All of which is to say that The Occult Elvis offers so many options for Elvis-based breakdowns at your July 4th BBQ that you won’t have to consult Chat GPT as a mystical wellspring! Scream about Elvis manipulating the weather when that summer storm rolls in! Holler at your loved ones that Elvis could have healed you while scratching viciously at a mosquito bite! Gape at a hallucinated blue glow on the horizon that only you can see, just like during the Earth-shaking moment of Elvis’s birth! And if you think I’m shoehorning this call for acute occult Elvis psychosis into a holiday, you’d be correct! However, as Conner shows, alongside perfect quotes from seminal American scholars like David Lynch (“There is the word icon, and I don’t think anybody has topped that…not one single person has ever topped Elvis”) and Bruce Springsteen (“It’s like he came along and whispered some dream in everybody’s ear, and somehow we all dreamed it”), Elvis and the American Dream are thoroughly intertwined, for both good and bad. In fact, in a twist on Upanishads and its repetition in Twin Peaks: The Return, “We are like the dreamer who dreams and lives inside the dream,” Conner poses Elvis as the dreamer of all of our American imaginary: “Elvis made America, and you are standing in his dream, and he awaits each one of us.” Amen! Prattle that to your family while threateningly waving a hot dog!

So grab a pissy American-made brew, bitch that nobody brought Elvis’s favorite Sunday Meatloaf, attempt to nail that bellowing final note of “The American Trilogy” to the horror of everyone around you, and pick exactly which one of my favorite Elvis beliefs YOU want to wholeheartedly embrace and inflict on your fellow patriots this July 4th. Oh, please let my dream come true right NOW!!!:

Elvis’s blue, blue, electric blue birth

I’ve always been partial to Nick Cave & The Bad Seeds’ telling of the King and his dead brother’s arrival in Tupelo in a pounding biblical flood, and it should be noted that Conner uses the lyrics as the opening of one chapter. Yet, I’m willing to revise that belief after reading Conner’s account of the King’s birth in The Occult Elvis in a surge of blue light. Stepping out for a smoke, Daddy Vernon Presley reportedly witnessed “a blue coronation”—“a blue glow surrounded the house. It was soft but pulsing with confidence. Almost liquid. The light was not from this world, he knew immediately.” What was this blue light? Was it extraterrestrial Elvis crash-landing on Earth? Captain Marvel? A Santa’s premonition of Blue Christmases to come? If that wasn’t spooky enough, everything stopped—“the wind died, and an eternal silence permeated the area.” Oh God, help Tupelo!! Connor notes that even as an adult, “Elvis was always drawn to the color blue…Blue materialized as the force of divine energies when he meditated or prayed.” Inside the house, Gladys experienced her own supernatural event beyond labor pains—two glass bottles rattled and shook on a shelf with one falling off and breaking, “a foreshadowing of what would happen to one of the humans in the pair that was arriving that night.” Spooky.
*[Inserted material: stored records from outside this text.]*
Lemma mmap_region_spec fuel file addr len flags pgoff m :
  mm_wf m -> (munmap_fuel m <= fuel)%nat ->
  0 <= addr -> addr mod PAGE_SIZE = 0 -> 0 < len -> len mod PAGE_SIZE = 0 -> addr + len <= TASK_SIZE ->
  (forall f, steady_driver (call_mmap e f)) -> steady_driver (shmem_zero_setup e) -> (forall f, errno (mapping_map_writable e f)) ->
  exists r m', mmap_region e fuel file addr len flags pgoff m = Some (r, m') /\
    region_outcome addr len flags file pgoff m r m'.
Proof.
  intros Hwf Hfuel Ha Haa Hl Hla Htop Hdrv Hshm Hmw. unfold mmap_region. cbv zeta.
  assert (Hlen : 0 <= len <= TASK_SIZE) by lia.
  assert (0 <= len / PAGE_SIZE) by (apply Z.div_pos; unfold PAGE_SIZE; lia).
  assert (Hkeep : forall err m', errno err -> err <> 0 -> mm_wf m' -> mmap_lock m' = mmap_lock m -> ctr m' = ctr m ->
    same_pages (areas m) (areas m') -> exists r m'', Some (u64 err, m') = Some (r, m'') /\
      region_outcome addr len flags file pgoff m r m'').
  { intros err m' He Hne Hw Hlk Hc Hp. eexists _, _. split; [done|]. constructor; [done|done|rewrite Hc; lia|].
    left. split; [by apply errno_err|by left]. }
  destruct (negb _ && negb _); [by apply Hkeep|].
  destruct (vmi_munmap_spec (vm (be e)) fuel addr len false m Hwf) as (r1 & m1 & -> & Hres);
    [unfold munmap_args; lia|done|done|].
  replace (PAGE_ALIGN len) with len in Hres; cycle 1.
  { rewrite PAGE_ALIGN_eq by (unfold TASK_SIZE, PAGE_SIZE in *; lia).
    unfold PAGE_SIZE in *. Z.to_euclidean_division_equations; lia. }
  destruct Hres as [[Hne Hrs]|[-> Hum]].
  { rewrite (proj2 (Z.eqb_neq r1 0)) by done. cbn [negb]. destruct Hrs as [Hw [] Hp _]. by apply Hkeep. }
  change (negb (0 =? 0)) with false. cbv iota.
  rewrite shift_page. assert (Hsum : addr +u len = addr + len)
    by (apply u64_small; unfold TASK_SIZE, PAGE_SIZE in *; lia). rewrite Hsum.
  assert (Hdrop : forall err m', errno err -> err <> 0 -> mm_wf m' -> areas m' = areas m1 -> ctr m' = ctr m1 ->
    mmap_lock m' = mmap_lock m1 -> exists r m'', Some (u64 err, m') = Some (r, m'') /\
      region_outcome addr len flags file pgoff m r m'').
  { intros err m' He Hne Hw Har Hc Hlk. eexists _, _. split; [done|]. destruct Hum.
    constructor; [done|congruence|rewrite Hc; lia|]. left. split; [by apply errno_err|]. right. by rewrite Har. }
  destruct (unmapped_gap addr len m1) as (l & k & Hgap); [apply Hum|done..| |].
  { intros a Hin. by rewrite (um_view _ _ _ _ _ Hum), decide_True. }
  set (acc := accountable_mapping e file flags).
  destruct (if acc then vm_enough_memory _ _ m1 else (true, m1)) as [granted m2] eqn:Hch.
  destruct (charge_kept acc _ _ m1 granted m2 addr len l k Hch) as (Hm2 & Hwf2 & Ha2 & Hc2 & Hlk2 & Hgap2); [apply Hum|done|].
  destruct granted; cbn [negb]; [|by apply Hdrop]. clear Hch.
  set (fl := if acc then Z.lor flags VM_ACCOUNT else flags).
  assert (Hfl : fl = flags \/ fl = Z.lor flags VM_ACCOUNT) by (subst fl; destruct acc; auto).
  destruct (gap_neighbours _ _ _ _ _ Hwf2 Hgap2) as [-> ->].
  destruct (if flag_set fl VM_SPECIAL then None else _) as [[v m3]|] eqn:Hexp.
  - destruct (flag_set fl VM_SPECIAL); [done|].
    destruct (merge_target _ _ _ _ _ _ _ _ _) as [[[[w lo] hi] off]|] eqn:Htg; [|done].
    destruct (vma_expand _ _ _ _ _ _ _) as [[[|z|z] w'] m3'] eqn:Hve; [|done..].
    injection Hexp as -> ->. eexists _, _. split; [done|].
    eapply (placed_outcome _ _ _ fl fl file file); [done|done|done|by apply as_asked| |by eapply expand_placed].
    destruct file; [done|]. by destruct Hfl as [->| ->]; rewrite ?locked_account.
  - pose proof (new_placed addr len flags fl file pgoff l k m2 Hwf2 Hgap2 Hfl Hdrv Hshm Hmw) as Hnew.
    destruct (mmap_new _ _ _ _ _ _ _ _) as [[err|[v fa]] m3].
    + destruct Hnew as (-> & He & Hne). apply Hdrop; cbn; [done|done|by apply wf_committed|done..].
    + destruct Hnew as (fl' & file' & pgoff' & Has & Hfa & Hpl). eexists _, _. split; [done|].
      by eapply (placed_outcome _ _ _ fl' fa file file' _ pgoff').
Qed.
Yet, it’s what happened nine months earlier that really makes me titter with manic glee. Apparently, Vernon blacked out at the moment of orgasm. If that’s not an immaculate conception, I don’t know what is!

Heal me, Elvis!

I love the scammy Pentecostal tradition of healings. Not only is it an example of nutty wholehearted belief, but it’s also deeply American. From Aimee Semple McPherson to Jim Jones, our most beloved American frauds excelled at the practice (Jim had Peoples Temple members yak up chicken bits and claim he cured their cancer). Elvis, too, was a healer. The Occult Elvis includes numerous tales of Elvis’s healing prowess from bus drivers, pregnant women, backup singers with stomach cancer, his friend who had a skiing accident, and another with back pain. How did Elvis heal? By visualizing blue, of course! (Well, at least when he was attempting to cure his grandmama’s arthritis).
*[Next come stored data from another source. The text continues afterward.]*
Definition choosing_env : map_env :=
  let c : chooser := fun _ a len _ fl =>
    u64 (default 0 (generic_get_unmapped_area_topdown layout0 (search_fuel stack_mm) a len fl stack_mm)) in
  let b := be map_env0 in
  {| be := {| vm := vm b; arch_mmap_check := arch_mmap_check b; mm_get_unmapped_area := c;
       file_get_unmapped_area := fun _ => None; shmem_get_unmapped_area := c;
       thp_get_unmapped_area := None; security_mmap_addr := security_mmap_addr b;
       vm_start_gap := start_gap layout0; stack_guard_gap := 1048576; ops_close := ops_close b;
       check_data_rlimit := check_data_rlimit b; min_brk_is_end_data := false; vm_area_alloc_ok := true;
       iter_store_ok := iter_store_ok b; VM_DATA_DEFAULT_FLAGS := 0x73 |};
     is_file_hugepages := is_file_hugepages map_env0; path_noexec := path_noexec map_env0;
     fmode_read := fmode_read map_env0; fmode_write := fmode_write map_env0;
     fmode_unsigned_offset := fmode_unsigned_offset map_env0; inode_of := inode_of map_env0;
     is_append := is_append map_env0; is_swapfile := is_swapfile map_env0; has_mmap := has_mmap map_env0;
     mmap_supported_flags := mmap_supported_flags map_env0; read_implies_exec := false;
     execute_only_pkey := 0; calc_vm_prot_bits := calc_vm_prot_bits map_env0;
     calc_vm_flag_bits := calc_vm_flag_bits map_env0; can_do_mlock := true; overcommit_never := false;
     mmap_min_addr := 65536; LEGACY_MAP_MASK := 0xfffff; MAX_LFS_FILESIZE := 2 ^ 63 - 1;
     call_mmap := call_mmap map_env0; mapping_map_writable := mapping_map_writable map_env0;
     shmem_zero_setup := shmem_zero_setup map_env0; map_deny_write_exec := map_deny_write_exec map_env0;
     arch_validate_flags := arch_validate_flags map_env0; never_mlocked := never_mlocked map_env0;
     anon_clone := anon_clone map_env0 |}.

Lemma choosing_env_ok : map_env_ok choosing_env.
Proof.
  constructor; try done.
  - intros [f|] fl a len pgoff fl'; unfold get_area; cbn; [apply u64_is_u64|].
    destruct (flag_set fl MAP_SHARED); apply u64_is_u64.
  - apply map_env0_ok.
  - apply map_env0_ok.
Qed.

Lemma choosing_in : chooses_in choosing_env layout0 stack_mm.
Proof. constructor; [done|]. intros file a len pgoff fl r Hr. cbn. by rewrite Hr. Qed.

Lemma mmap_never_clobbers_witness :
  exists r pop m', do_mmap choosing_env (munmap_fuel stack_mm) None 0 5000 3 0x22 0 0 stack_mm = Some (r, pop, m') /\
    mm_wf m' /\ forall x p, view (vmas (mm_mt stack_mm)) x = Some p -> view (vmas (mm_mt m')) x = Some p.
Proof.
  destruct (mmap_never_clobbers choosing_env layout0 stack_mm 0 5000 3 0x22 0 choosing_env_ok layout0_ok
    stack_mm_wf stack_gaps choosing_in) as (r & pop & m' & Hd & Hw & Hv); [done| |done|done|done|].
  - intros _. by apply window0.
  - exists r, pop, m'. split; [exact Hd|]. split; [exact Hw|]. intros x p Hx. destruct (Hv x p Hx) as (p' & Hp' & _ & Heq).
    rewrite Hp'. f_equal. apply Heq. vm_compute. by intros a l fl vmf pg [= <- <- <- <- <-].
Defined.

End LayoutSpec.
While I won’t recount each and every example here, this one was worth a longer quote for Elvis’s healer hatwear alone:

“Like many in the King’s court, bodyguard and friend Sonny West was cynical about Elvis’s supernatural powers; however, his skepticism abated when a high fever gripped his infant son. After hearing the news, Elvis requested to come over to pray. When he got to West’s house, he donned a turban and laid the child upon a green scarf. Elvis prayed over the boy, making circular motions with his hands. To the amazement of West and his wife, the child’s temperature dropped below 100 degrees and remained at a safe level.”
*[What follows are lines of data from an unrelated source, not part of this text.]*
(* ===== verification/Track.v ===== *)
(** * Proyecto1: system-call counters, I/O statistics and the CPU-usage module

    - [Track]: kernel/usac/syscall2.c, the table of per-call counters, and the calls
      to [track_syscall] that Proyecto1 added to [read], [write], [open], [fork] and
      [clone] (fs/read_write.c, fs/open.c, kernel/fork.c);
    - [IoThrottle]: kernel/usac/syscall3.c;
    - [CpuInfo]: modules/extra/mem_and_cpu_info_202110206.c (the copy in modules/ is
      the same code). *)
From S2P Require Import Prelude.

Module Track.

(** ** The counter table *)

Definition timespec64 : Type := Z * Z.      (* tv_sec, tv_nsec *)

Record syscall_usage := { count : Z; time_last_used : timespec64 }.

Definition MAX_SYS_CALLS : Z := 1024.

(** [static struct syscall_usage *syscall_counters]: NULL until the first query. *)
Definition counters : Type := option (list syscall_usage).

(** [kzalloc] zeroes the block. *)
Definition zero_usage : syscall_usage := {| count := 0; time_last_used := (0, 0) |}.

(** [init_syscall_counters]: the code it returns and the new pointer. *)
Definition init_syscall_counters (kzalloc_ok : bool) : Z * counters :=
  let syscall_counters :=
    if kzalloc_ok then Some (replicate (Z.to_nat MAX_SYS_CALLS) zero_usage) else None in
  (match syscall_counters with Some _ => 0 | None => - ENOMEM end, syscall_counters).

(** [track_syscall(int syscall_id)] at time [now]; [None] is an access outside the
    array (a negative id passes the test). *)
Definition track_syscall (syscall_id : Z) (now : timespec64) (c : counters) : option counters :=
  match c with
  | None => Some None
  | Some l =>
    if MAX_SYS_CALLS <=? syscall_id then Some (Some l)
    else if syscall_id <? 0 then None
    else match l !! Z.to_nat syscall_id with
    | None => None
    | Some u =>
      Some (Some (<[Z.to_nat syscall_id :=
        {| count := count u +u 1; time_last_used := now |}]> l))
    end
  end.

(** [julioz_track_syscall_usage(statistics)]: the code, the table copied out, and the
    new pointer.  The size copied is that of the whole table. *)
Definition sizeof_syscall_usage : Z := 24.

Definition julioz_track_syscall_usage (ua : uaccess) (kzalloc_ok : bool) (statistics : Z)
    (c : counters) : Z * option (list syscall_usage) * counters :=
  let '(err, c) :=
    match c with
    | None => init_syscall_counters kzalloc_ok
    | Some _ => (0, c)
    end in
  if negb (err =? 0) then (- ENOMEM, None, c) else
  match c with
  | None => (- ENOMEM, None, c)
  | Some l =>
    let resultadoCopia := copy_to_user ua statistics (sizeof_syscall_usage *u MAX_SYS_CALLS) in
    if negb (resultadoCopia =? 0) then (- EFAULT, None, c) else (0, Some l, c)
  end.

(** ** The tracked system calls *)

Inductive tracked := SysRead | SysWrite | SysOpen | SysFork | SysClone.

#[export] Instance tracked_eq_dec : EqDecision tracked.
Proof. solve_decision. Defined.

(** [__NR_read], [__NR_write], [__NR_open], [__NR_fork], [__NR_clone] of
    arch/x86/entry/syscalls/syscall_64.tbl. *)
Definition NR (t : tracked) : Z :=
  match t with SysRead => 0 | SysWrite => 1 | SysOpen => 2 | SysFork => 57 | SysClone => 56 end.

(** The entry points: count the call, then run the call proper. [A] is its result. *)
Definition tracked_entry {A} (t : tracked) (now : timespec64) (c : counters) (body : A)
    : option (A * counters) :=
  match track_syscall (NR t) now c with
  | Some c' => Some (body, c')
  | None => None
  end.

Definition sys_read {A} (now : timespec64) (c : counters) (ksys_read : A) :=
  tracked_entry SysRead now c ksys_read.
Definition sys_write {A} (now : timespec64) (c : counters) (ksys_write : A) :=
  tracked_entry SysWrite now c ksys_write.
(** [open]: the flags passed on depend on [force_o_largefile()]. *)
Definition sys_open {A} (now : timespec64) (c : counters) (force_o_largefile : bool)
    (O_LARGEFILE flags : Z) (do_sys_open : Z -> A) :=
  tracked_entry SysOpen now c
    (do_sys_open (if force_o_largefile then Z.lor flags O_LARGEFILE else flags)).

(** [clone]: the register arguments become [struct kernel_clone_args]. *)
Record kernel_clone_args := {
  kc_flags : Z; kc_pidfd : Z; kc_child_tid : Z; kc_parent_tid : Z;
  kc_exit_signal : Z; kc_stack : Z; kc_tls : Z
}.

Definition CSIGNAL : Z := 255.
Definition SIGCHLD : Z := 17.

(** [fork]: a clone with no flags and [SIGCHLD] (the [CONFIG_MMU] branch). *)
Definition sys_fork {A} (now : timespec64) (c : counters) (kernel_clone : kernel_clone_args -> A) :=
  tracked_entry SysFork now c (kernel_clone {|
    kc_flags := 0; kc_pidfd := 0; kc_child_tid := 0; kc_parent_tid := 0;
    kc_exit_signal := SIGCHLD; kc_stack := 0; kc_tls := 0 |}).

Definition sys_clone {A} (now : timespec64) (c : counters)
    (clone_flags newsp parent_tidptr child_tidptr tls : Z) (kernel_clone : kernel_clone_args -> A) :=
  tracked_entry SysClone now c (kernel_clone {|
    kc_flags := Z.land (u32 clone_flags) (u32 (Z.lnot CSIGNAL));
    kc_pidfd := parent_tidptr; kc_child_tid := child_tidptr; kc_parent_tid := parent_tidptr;
    kc_exit_signal := Z.land (u32 clone_flags) CSIGNAL;
    kc_stack := newsp; kc_tls := tls |}).

(** ** Properties *)

(** *** Histories

    Everything that can reach the table, one after the other: the five calls through their
    entry points, the hook itself with any id (it is declared to the whole kernel), and the
    query.  [A] is what the bodies of the calls return. *)
Section history.
Context {A : Type} (ksys_read ksys_write : A) (do_sys_open : Z -> A) (kernel_clone : kernel_clone_args -> A).

Inductive event :=
  | ERead (now : timespec64) | EWrite (now : timespec64)
  | EOpen (now : timespec64) (force_o_largefile : bool) (O_LARGEFILE flags : Z)
  | EFork (now : timespec64)
  | EClone (now : timespec64) (clone_flags newsp parent_tidptr child_tidptr tls : Z)
  | EHook (now : timespec64) (syscall_id : Z)
  | EQuery (ua : uaccess) (kzalloc_ok : bool) (statistics : Z).

Inductive answer := Returned (a : A) | Hooked | Queried (err : Z) (table : option (list syscall_usage)).

Definition returned (o : option (A * counters)) : option (answer * counters) :=
  '(a, c) ← o; Some (Returned a, c).
Definition run_event (ev : event) (c : counters) : option (answer * counters) :=
  match ev with
  | ERead now => returned (sys_read now c ksys_read)
  | EWrite now => returned (sys_write now c ksys_write)
  | EOpen now force largefile flags => returned (sys_open now c force largefile flags do_sys_open)
  | EFork now => returned (sys_fork now c kernel_clone)
  | EClone now fl sp ptid ctid tls => returned (sys_clone now c fl sp ptid ctid tls kernel_clone)
  | EHook now id => c ← track_syscall id now c; Some (Hooked, c)
  | EQuery ua k p =>
      let '(err, table, c) := julioz_track_syscall_usage ua k p c in Some (Queried err table, c)
  end.
Fixpoint run_events (h : list event) (c : counters) : option (list answer * counters) :=
  match h with
  | [] => Some ([], c)
  | ev :: h => '(a, c) ← run_event ev c; '(l, c) ← run_events h c; Some (a :: l, c)
  end.

(** The number and the time under which an event is to be counted: the numbers of
    [read], [write], [open], [fork] and [clone] on x86-64. *)
Definition counted_as (ev : event) : option (Z * timespec64) :=
  match ev with
  | ERead now => Some (0, now)
  | EWrite now => Some (1, now)
  | EOpen now _ _ _ => Some (2, now)
  | EFork now => Some (57, now)
  | EClone now _ _ _ _ _ => Some (56, now)
  | EHook now id => Some (id, now)
  | EQuery _ _ _ => None
  end.
Definition valid (ev : event) : Prop := match ev with EHook _ id => 0 <= id | _ => True end.

(** How often, and when last, a number was used in a history. *)
Fixpoint occurrences (id : Z) (h : list event) : Z :=
  match h with
  | [] => 0
  | ev :: h => (match counted_as ev with Some (n, _) => if n =? id then 1 else 0 | None => 0 end) + occurrences id h
  end.
Fixpoint last_used (id : Z) (h : list event) (t : timespec64) : timespec64 :=
  match h with
  | [] => t
  | ev :: h => last_used id h (match counted_as ev with Some (n, now) => if n =? id then now else t | None => t end)
  end.

(** The part of a history after the query that allocates the table, if there is one. *)
Fixpoint since_table (h : list event) : option (list event) :=
  match h with
  | [] => None
  | EQuery _ true _ :: h => Some h
  | _ :: h => since_table h
  end.

(** The table [l] says of every number how often, and when last, it was used in [h]. *)
Definition tallies (h : list event) (l : list syscall_usage) : Prop :=
  length l = Z.to_nat MAX_SYS_CALLS /\
  forall id, 0 <= id < MAX_SYS_CALLS ->
    l !! Z.to_nat id = Some {| count := u64 (occurrences id h); time_last_used := last_used id h (0, 0) |}.
Definition tallied (o : option (list event)) (c : counters) : Prop :=
  match o, c with Some h, Some l => tallies h l | None, None => True | _, _ => False end.

Lemma occurrences_app id h h' : occurrences id (h ++ h') = occurrences id h + occurrences id h'.
Proof. induction h as [|ev h IH]; cbn; [done|]. rewrite IH. lia. Qed.
Lemma last_used_app id h h' t : last_used id (h ++ h') t = last_used id h' (last_used id h t).
Proof. revert t. induction h as [|ev h IH]; intros t; cbn; [done|]. apply IH. Qed.

Lemma since_snoc h ev :
  since_table (h ++ [ev]) =
    match since_table h with
    | Some k => Some (k ++ [ev])
    | None => match ev with EQuery _ true _ => Some [] | _ => None end
    end.
Proof.
  induction h as [|e h IH]; cbn; [by destruct ev as [| | | | | |? []]|].
  destruct e as [| | | | | |? []]; done.
Qed.

(** One use of a number. *)
Lemma tracked_tallies h l ev id now :
  tallies h l -> counted_as ev = Some (id, now) -> 0 <= id ->
  exists l', track_syscall id now (Some l) = Some (Some l') /\ tallies (h ++ [ev]) l'.
Proof.
  intros [Hlen Hl] Hev Hid. unfold track_syscall. destruct (Z.leb_spec MAX_SYS_CALLS id) as [Hge|Hlt].
  - exists l. split; [done|]. split; [done|]. intros x Hx. rewrite Hl by done.
    rewrite occurrences_app, last_used_app. cbn. rewrite Hev.
    replace (id =? x) with false by lia. by rewrite !Z.add_0_r.
  - replace (id <? 0) with false by lia. rewrite Hl by lia. eexists. split; [done|].
    split; [by rewrite length_insert|]. intros x Hx. rewrite occurrences_app, last_used_app. cbn. rewrite Hev.
    destruct (Z.eqb_spec id x) as [->|Hne].
    + rewrite list_lookup_insert_eq by (rewrite Hlen; lia). cbn [count]. by rewrite u64_add_l, Z.add_0_r.
    + rewrite list_lookup_insert_ne, Hl by lia. by rewrite !Z.add_0_r.
Qed.

Lemma track_tallied h c ev id now :
  tallied (since_table h) c -> counted_as ev = Some (id, now) -> 0 <= id ->
  exists c', track_syscall id now c = Some c' /\ tallied (since_table (h ++ [ev])) c'.
Proof.
  intros Ht Hev Hid. rewrite since_snoc. destruct (since_table h) as [k|], c as [l|]; try done; cbn in Ht.
  - destruct (tracked_tallies k l ev id now Ht Hev Hid) as (l' & -> & Hl'). by exists (Some l').
  - exists None. split; [done|]. by destruct ev.
Qed.

Lemma fresh_tallies : tallies [] (replicate (Z.to_nat MAX_SYS_CALLS) zero_usage).
Proof.
  split; [apply length_replicate|]. intros id Hid. apply lookup_replicate_2. unfold MAX_SYS_CALLS in *. lia.
Qed.

(** What a query answers after the history [h]. *)
Definition query_answer (ua : uaccess) (k : bool) (p : Z) (h : list event) (a : answer) : Prop :=
  match since_table (h ++ [EQuery ua k p]) with
  | None => a = Queried (- ENOMEM) None
  | Some g =>
      if copy_to_user ua p (sizeof_syscall_usage *u MAX_SYS_CALLS) =? 0
      then exists l, a = Queried 0 (Some l) /\ tallies g l
      else a = Queried (- EFAULT) None
  end.

Lemma tallies_query h l ua k p : tallies h l -> tallies (h ++ [EQuery ua k p]) l.
Proof.
  intros [Hlen Hl]. split; [done|]. intros id Hid. rewrite Hl by done.
  rewrite occurrences_app, last_used_app. cbn. by rewrite Z.add_0_r.
Qed.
Sometimes, Elvis could save without even being in the room, as in the case with one suicidal woman. Suffering from injuries after a fall due to her epilepsy, this lady was ready to end it all, pills in hand. That is, until she heard what was on the radio: Elvis crooning “How Great Thou Art.” Conner quotes her as saying, “All the love of God seemed to come through him…I felt the courage flow back through my body, and with it the will to life…There and then, I vowed to dedicate my life to Elvis, to help him and protect him.” Me too! Elvis also apparently experienced the divine during the recording of the song, blanching and nearly passing out (What’s with the Presley pass-outs?) in the process. I feel the same while listening!

Astraaaal projector! Astraaal projector!!

Sick of being stuck on Earth? Me too! I want to visit Planet Claire! Well, lucky Elvis could will himself to walk among the stars as he told his girlfriend June:

“Elvis told her to look up at the moon, totally relax, and not think at all—to allow herself to float in the space between the moon and the stars. He said that one could stand next to these celestial bodies.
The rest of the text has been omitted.